(* ===================================================================== *)
(*  Skypack package source (snowpack/src/sources/skypack.ts)             *)
(*                                                                       *)
(*  A shallow embedding of the module and the properties of its          *)
(*  specifier parser, dedup notifier, fetch/build orchestration and      *)
(*  import rewriter.                                                     *)
(*                                                                       *)
(*  Conventions.  JavaScript strings are modelled by [string]; every     *)
(*  pattern the module looks for ('/', '@', "from '/", ...) is ASCII, so *)
(*  the operations below act the same on the UTF-8 bytes of a text as    *)
(*  on its code units.  [None] stands for [null]/[undefined] where a     *)
(*  value is nullable.  Objects used as maps are [gmap]s of their own    *)
(*  properties; reading a property also finds the members every object   *)
(*  inherits from [Object.prototype] ([Js.get]).                         *)
(* ===================================================================== *)

From Stdlib Require Import String Ascii List Bool Arith Lia.
From stdpp Require Import base option list strings gmap.

Local Open Scope string_scope.
Local Open Scope list_scope.

(* --------------------------------------------------------------------- *)
(*  JavaScript string primitives used by the module                      *)
(* --------------------------------------------------------------------- *)

(** What the module reads from a lockfile object and hands on to the CDN
    client: a string, or a member the object inherits from
    [Object.prototype] (a function, or the prototype itself for
    [__proto__]), named by its property name. *)
Inductive JsValue :=
| JsString (s : string)
| JsInherited (member : string).

Coercion JsString : string >-> JsValue.

Module Js.

(** [s.startsWith(p)] *)
Fixpoint startsWith (s p : string) {struct p} : bool :=
  match p with
  | EmptyString => true
  | String a p' =>
      match s with
      | EmptyString => false
      | String b s' => Ascii.eqb a b && startsWith s' p'
      end
  end.

(** [s.split(sep)] for a one-character separator.  The result always has
    at least one element: the empty string splits into one empty
    segment. *)
Fixpoint split (sep : ascii) (s : string) : list string :=
  match s with
  | EmptyString => [EmptyString]
  | String c s' =>
      if Ascii.eqb c sep then EmptyString :: split sep s'
      else match split sep s' with
           | h :: t => String c h :: t
           | [] => [String c EmptyString]
           end
  end.

(** [parts.join(sep)] on an array of strings. *)
Definition join (sep : string) (parts : list string) : string :=
  String.concat sep parts.

(** [x || null] on a string [x]: the empty string is falsy. *)
Definition or_null (x : string) : option string :=
  if String.eqb x "" then None else Some x.

(** The property names every ordinary object inherits from
    [Object.prototype] (ECMA-262, with its annex B). *)
Definition Object_prototype_members : list string :=
  [ "constructor"; "hasOwnProperty"; "isPrototypeOf";
    "propertyIsEnumerable"; "toLocaleString"; "toString"; "valueOf";
    "__proto__"; "__defineGetter__"; "__defineSetter__";
    "__lookupGetter__"; "__lookupSetter__" ].

(** [obj[key]] on an object whose own properties are strings: the own
    property when there is one, else the inherited member of that name,
    else [undefined]. *)
Definition get (obj : gmap string string) (key : string) : option JsValue :=
  match obj !! key with
  | Some s => Some (JsString s)
  | None =>
      if bool_decide (key ∈ Object_prototype_members)
      then Some (JsInherited key)
      else None
  end.

(** Truthiness of a value read with [get]: the value, unless it is
    missing or the empty string.  Functions and objects are truthy. *)
Definition truthy_value (v : option JsValue) : option JsValue :=
  match v with
  | Some (JsString s) => JsString <$> or_null s
  | Some (JsInherited m) => Some (JsInherited m)
  | None => None
  end.

(** String conversion of a value inside [a + b].  For an inherited
    member this is the text V8 gives for a built-in function, or for the
    prototype object. *)
Definition to_text (v : JsValue) : string :=
  match v with
  | JsString s => s
  | JsInherited m =>
      if String.eqb m "__proto__" then "[object Object]"
      else if String.eqb m "constructor"
           then "function Object() { [native code] }"
           else "function " +:+ m +:+ "() { [native code] }"
  end.

(** String conversion of a nullable string inside [a + b]:
    [url + null] is [url ++ "null"]. *)
Definition concat_nullable (v : option string) : string :=
  match v with
  | Some x => x
  | None => "null"
  end.

(** String conversion inside a template literal of a binding that array
    destructuring may have left [undefined]. *)
Definition template (v : option string) : string :=
  match v with
  | Some x => x
  | None => "undefined"
  end.

(** Truthiness of an [Error | null] value. *)
Definition is_error {Err} (e : option Err) : bool :=
  match e with
  | Some _ => true
  | None => false
  end.

(** [s.slice(n)] *)
Fixpoint slice_from (n : nat) (s : string) : string :=
  match n, s with
  | 0, _ => s
  | S k, EmptyString => EmptyString
  | S k, String _ s' => slice_from k s'
  end.

(** [s.includes(pat)] *)
Fixpoint includes (s pat : string) : bool :=
  startsWith s pat ||
  match s with
  | EmptyString => false
  | String _ s' => includes s' pat
  end.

== == ==

## Your assignment
Search the material for the word "conversion". Each line where it is found must be copied.

## Output of the task
(** String conversion of a value inside [a + b].  For an inherited
(** String conversion of a nullable string inside [a + b]:
(** String conversion inside a template literal of a binding that array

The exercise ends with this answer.